Toby Keith singles chronology
| "She Never Cried in Front of Me" (2008) | "God Love Her" (2008) | "Lost You Anyway" (2009) |

= God Love Her =

"God Love Her" is a song co-written and recorded by American country music artist Toby Keith. It was released in November 2008 as the second single from his 2008 album That Don't Make Me a Bad Guy. On the chart week of March 7, 2009, the song became Keith's 18th number one hit on the US Billboard Hot Country Songs chart. Keith wrote this song with Vicky McGehee.

==Content==
"God Love Her" is a moderate up-tempo song accompanied by electric guitar. It describes the narrator's love for a preacher's daughter, who despite her own rebellious nature ("she was baptized in dirty water") saves his "soul from the devil".

==Critical reception==
Jim Malec, a reviewer of The 9513, gave the song a "thumbs up" rating. He described the song as "pretty damn solid", and said that despite its clichéd theme, it was well executed and Keith's vocals showed a "sense of urgency." Dan Milliken, reviewing the song for Country Universe, gave it a C rating. He said that the song "sounds like something any ol' southern rock wannabe might ship to country radio; instead, it's coming from one of the genre's modern greats." He then goes on to say that "it's a cheesy and overblown little piece."

==Music video==
The music video for the song was released on October 20, 2008 and was directed by Michael Salomon. The video, which stars actress Jillian Nelson, follows the lyrics of the song. The girl is shown in sitting alone in a church, then going outside to run through the woods with a boy. She later gets on the back of his motorcycle and they are shown driving through the countryside. Included with these are scenes of Keith performing the song outside the church and inside a house. It was the only video released from this album.

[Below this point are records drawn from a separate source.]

Definition ReasonMaintenanceNotApplicable := "NotApplicable".
Definition ReasonNotHeld := "NotHeld".
Definition ReasonHoldPending := "HoldPending".
Definition ReasonHeld := "Held".
Definition ReasonArmed := "Armed".
Definition ReasonDataResetNotApplicable := "NotApplicable".
Definition ReasonNoResetRequested := "NoResetRequested".
Definition ReasonResetPending := "ResetPending".
Definition ReasonResetRunning := "ResetRunning".
Definition ReasonResetComplete := "ResetComplete".
Definition ReasonResetFailed := "ResetFailed".

(** ** Consensus and execution engine *)
Inductive ConsensusEngine := EngineNone | ConsensusEngineTendermint | ConsensusEngineAutobahn.
#[export] Instance ConsensusEngine_eq_dec : EqDecision ConsensusEngine.
Proof. solve_decision. Defined.

Record ConsensusSpec := mkConsensusSpec {
  cs_Engine : ConsensusEngine;
  cs_EvmOnly : bool;
}.

Inductive ExecutionEngineMode := ModeUnset | ExecutionEngineDefault | ExecutionEngineEvmOnly.
#[export] Instance ExecutionEngineMode_eq_dec : EqDecision ExecutionEngineMode.
Proof. solve_decision. Defined.

(** [ee_EvmOnly] is the [*EvmOnlyExecutionSpec]; its one field is [*bool]. *)
Record ExecutionEngineSpec := mkExecutionEngineSpec {
  ee_Mode : ExecutionEngineMode;
  ee_EvmOnly : option (option bool);
}.

Definition ConsensusSpec_EffectiveEngine (c : option ConsensusSpec) : ConsensusEngine :=
  match c with
  | None => ConsensusEngineTendermint
  | Some c => match cs_Engine c with EngineNone => ConsensusEngineTendermint | e => e end
  end.

Definition ConsensusSpec_IsAutobahn (c : option ConsensusSpec) : bool :=
  bool_decide (ConsensusSpec_EffectiveEngine c = ConsensusEngineAutobahn).

Definition ConsensusSpec_IsEvmOnly (c : option ConsensusSpec) : bool :=
  match c with None => false | Some c => cs_EvmOnly c end.

Definition EffectiveMode (e : ExecutionEngineSpec) : ExecutionEngineMode :=
  match ee_Mode e with ModeUnset => ExecutionEngineDefault | m => m end.

Definition IsEvmOnly (e : ExecutionEngineSpec) : bool :=
  bool_decide (EffectiveMode e = ExecutionEngineEvmOnly).

Definition EvmHTTPEnabled (e : ExecutionEngineSpec) : bool :=
  match ee_EvmOnly e with
  | Some (Some b) => b
  | _ => true
  end.

Definition ResolveExecutionEngine
    (engine : option ExecutionEngineSpec) (consensus : option ConsensusSpec) : ExecutionEngineSpec :=
  let resolve (e : ExecutionEngineSpec) :=
    let m := EffectiveMode e in
    mkExecutionEngineSpec m
      (if decide (m = ExecutionEngineEvmOnly) then Some (Some (EvmHTTPEnabled e)) else None) in
  match engine with
  | Some e => resolve e
  | None =>
      if negb (ConsensusSpec_IsEvmOnly consensus)
      then mkExecutionEngineSpec ExecutionEngineDefault None
      else resolve (mkExecutionEngineSpec ExecutionEngineEvmOnly None)
  end.

(** ** Spec *)
Record LabelPeerSource := mkLabelPeerSource {
  lp_Selector : gmap string string;
  lp_Namespace : string;
}.
Record EC2TagsPeerSource := mkEC2TagsPeerSource {
  ec_Region : string;
  ec_Tags : gmap string string;
}.
Record PeerSource := mkPeerSource {
  ps_EC2Tags : option EC2TagsPeerSource;
  ps_Static : option (list string);
  ps_Label : option LabelPeerSource;
}.

(** [ss_S3] is the target height of the [*S3SnapshotSource]; [ss_StateSync] is
    the empty struct. *)
Record SnapshotSource := mkSnapshotSource {
  ss_S3 : option Z;
  ss_StateSync : option unit;
  ss_TrustPeriod : string;
  ss_RpcServers : list string;
  ss_BackfillBlocks : Z;
}.

Record TendermintSnapshotGenerationConfig := mkTendermintSnapshotGenerationConfig {
  tsg_KeepRecent : Z;
  tsg_Publish : option unit;
}.
(** The config holds one optional sub-struct. *)
Record SnapshotGenerationConfig := mkSnapshotGenerationConfig {
  sg_Tendermint : option TendermintSnapshotGenerationConfig;
}.
Record FreezeSpec := mkFreezeSpec { fz_Height : Z }.
(** Kubernetes resources are kept as the JSON they are written as. *)
Record SidecarConfig := mkSidecarConfig { sc_Image : string; sc_Port : Z; sc_Resources : option jval }.
(** [cv_Value] is what decoding the raw JSON yields, [None] when it is
    malformed. *)
Record ConfigValue := mkConfigValue {
  cv_FileName : string;
  cv_Key : string;
  cv_Value : option jval;
}.
Record SchedulingConfig := mkSchedulingConfig {
  sch_NodeIsolation : NodeIsolation;
  sch_NodePool : string;
}.
(** The two ConfigMap names. *)
Record NodeConfig := mkNodeConfig { nc_ConfigRef : string; nc_AppRef : string }.
Record MaintenanceSpec := mkMaintenanceSpec { ms_Hold : MaintenanceHold }.

Record FullNodeSpec := mkFullNodeSpec {
  fn_Snapshot : option SnapshotSource;
  fn_SnapshotGeneration : option SnapshotGenerationConfig;
  fn_Freeze : option FreezeSpec;
}.
Record ArchiveSpec := mkArchiveSpec {
  ar_SnapshotGeneration : option SnapshotGenerationConfig;
  ar_Freeze : option FreezeSpec;
}.
Record ReplayerSpec := mkReplayerSpec { rp_Snapshot : SnapshotSource }.

(** Key sources: the [*Secret...Source] of a key, by its secret name. *)
Record SigningKeySource := mkSigningKeySource { sk_Secret : option string }.
Record NodeKeySource := mkNodeKeySource { nk_Secret : option string }.
Record PassphraseSecretRef := mkPassphraseSecretRef { pp_SecretName : string; pp_Key : string }.
Record SecretOperatorKeyringSource := mkSecretOperatorKeyringSource {
  ok_SecretName : string;
  ok_KeyName : string;
  ok_PassphraseSecretRef : PassphraseSecretRef;
  ok_SeidMount : bool;
}.
Record OperatorKeyringSource := mkOperatorKeyringSource {
  okr_Secret : option SecretOperatorKeyringSource;
}.
Record GenesisCeremonyNodeConfig := mkGenesisCeremonyNodeConfig {
  gc_ChainID : string;
  gc_StakingAmount : string;
  gc_AccountBalance : string;
  gc_Index : Z;
}.
Record ValidatorSpec := mkValidatorSpec {
  v_Snapshot : option SnapshotSource;
  v_GenesisCeremony : option GenesisCeremonyNodeConfig;
  v_SigningKey : option SigningKeySource;
  v_NodeKey : option NodeKeySource;
  v_OperatorKeyring : option OperatorKeyringSource;
}.
Record SeedSpec := mkSeedSpec { sd_NodeKey : NodeKeySource }.

Definition DefaultOperatorKeyName := "node_admin".

(** Without [PodLabels], [DataVolume] and [Resources], which only shape the
    Kubernetes objects of the node. *)
Record SeiNodeSpec := mkSeiNodeSpec {
  sp_ChainID : string;
  sp_Image : string;
  sp_Peers : list PeerSource;
  sp_Overrides : gmap string string;
  sp_Consensus : option ConsensusSpec;
  sp_ExecutionEngine : option ExecutionEngineSpec;
  sp_ConfigValues : list ConfigValue;
  sp_NodeConfig : option NodeConfig;
  sp_Scheduling : option SchedulingConfig;
  sp_Sidecar : option SidecarConfig;
  sp_FullNode : option FullNodeSpec;
  sp_Archive : option ArchiveSpec;
  sp_Replayer : option ReplayerSpec;
  sp_Validator : option ValidatorSpec;
  sp_Seed : option SeedSpec;
  sp_ExternalAddress : string;
  sp_Paused : bool;
  sp_DataResetGeneration : Z;
  sp_Maintenance : option MaintenanceSpec;
}.

(** [SeiNodeSpec.HoldRequested] *)
Definition HoldRequested (s : SeiNodeSpec) : MaintenanceHold :=
  match sp_Maintenance s with None => HoldNone | Some m => ms_Hold m end.

(** [SeiNodeSpec.SnapshotSource] *)
Definition SnapshotSourceOf (s : SeiNodeSpec) : option SnapshotSource :=
  match sp_FullNode s, sp_Validator s, sp_Replayer s with
  | Some f, _, _ => fn_Snapshot f
  | None, Some v, _ => v_Snapshot v
  | None, None, Some r => Some (rp_Snapshot r)
  | None, None, None => None
  end.

(** [SeiNodeSpec.NodeKeySecret] *)
Definition NodeKeySecret (s : SeiNodeSpec) : option string :=
  match sp_Validator s ≫= v_NodeKey, sp_Seed s with
  | Some nk, _ => nk_Secret nk
  | None, Some sd => nk_Secret (sd_NodeKey sd)
  | None, None => None
  end.

(** [SeiNodeSpec.EffectiveExecutionEngine] *)
Definition EffectiveExecutionEngine (s : SeiNodeSpec) : ExecutionEngineSpec :=
  ResolveExecutionEngine (sp_ExecutionEngine s) (sp_Consensus s).

(** ** Task types (wire names) *)
Definition TaskSnapshotRestore := "snapshot-restore".
Definition TaskConfigPatch := "config-patch".
Definition TaskConfigApply := "config-apply".
Definition TaskConfigValidate := "config-validate".
Definition TaskMarkReady := "mark-ready".
Definition TaskTypeRestartSeid := "restart-seid".
Definition TaskConfigureGenesis := "configure-genesis".
Definition TaskConfigureStateSync := "configure-state-sync".
Definition TaskAwaitCondition := "await-condition".
Definition TaskGenerateIdentity := "generate-identity".
Definition TaskGenerateGentx := "generate-gentx".
Definition TaskUploadGenesisArtifacts := "upload-genesis-artifacts".
Definition TaskAssembleGenesis := "assemble-and-upload-genesis".
Definition TaskSetGenesisPeers := "set-genesis-peers".
Definition TaskGovVote := "gov-vote".
Definition TaskGovSoftwareUpgrade := "gov-software-upgrade".
Definition TaskGovParamChange := "gov-param-change".
Definition TaskGovUpdateInstantiateConfig := "gov-update-instantiate-config".
Definition taskTypeMarkNotReady := "mark-not-ready".
Definition taskTypeStopSeid := "stop-seid".
Definition taskTypeResetData := "reset-data".
Definition TaskTypeAwaitSeidStart := "await-seid-start".
Definition TaskTypeResetDataKeepSignState := "reset-data-keep-sign-state".
Definition TaskTypeUnjail := "unjail".

(** Controller-side task types (src/internal/task). *)
Definition TaskTypeAwaitNodesRunning := "await-nodes-running".
Definition TaskTypeCollectAndSetPeers := "collect-and-set-peers".
Definition TaskTypeEnsureDataPVC := "ensure-data-pvc".
Definition TaskTypeApplyStatefulSet := "apply-statefulset".
Definition TaskTypeApplyService := "apply-service".
Definition TaskTypeApplyRBACProxyConfig := "apply-rbac-proxy-config".
Definition TaskTypeReplacePod := "replace-pod".
Definition TaskTypeObserveImage := "observe-image".
Definition TaskTypeRecordDataReset := "record-data-reset".
Definition TaskTypeRecordMaintenanceHold := "record-maintenance-hold".
Definition TaskTypeStartSeidOnce := "start-seid-once".
Definition TaskTypeUpdateNodeImage := "update-node-image".
Definition TaskTypeValidateSigningKey := "validate-signing-key".
Definition TaskTypeValidateNodeKey := "validate-node-key".
Definition TaskTypeValidateOperatorKeyring := "validate-operator-keyring".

On January 30, 2009, the music video for "God Love Her" took the top spot of CMT's Top Twenty Countdown, where it remained for two weeks.

==Chart performance==

Weekly chart performance
| Chart (2008–2009) | Peak position |
|---|---|
| US Hot Country Songs (Billboard) | 1 |
| US Billboard Hot 100 | 36 |
| Canada Country (Billboard) | 4 |
| Canada Hot 100 (Billboard) | 54 |

===Year-end charts===

Annual chart rankings
| Chart (2009) | Position |
|---|---|
| US Country Songs (Billboard) | 18 |
| US Radio Songs (Billboard) | 79 |

== Certifications ==

| Region | Certification | Certified units/sales |
| United States (RIAA) | Platinum | 1,000,000^{‡} |
^{‡} Sales+streaming figures based on certification alone.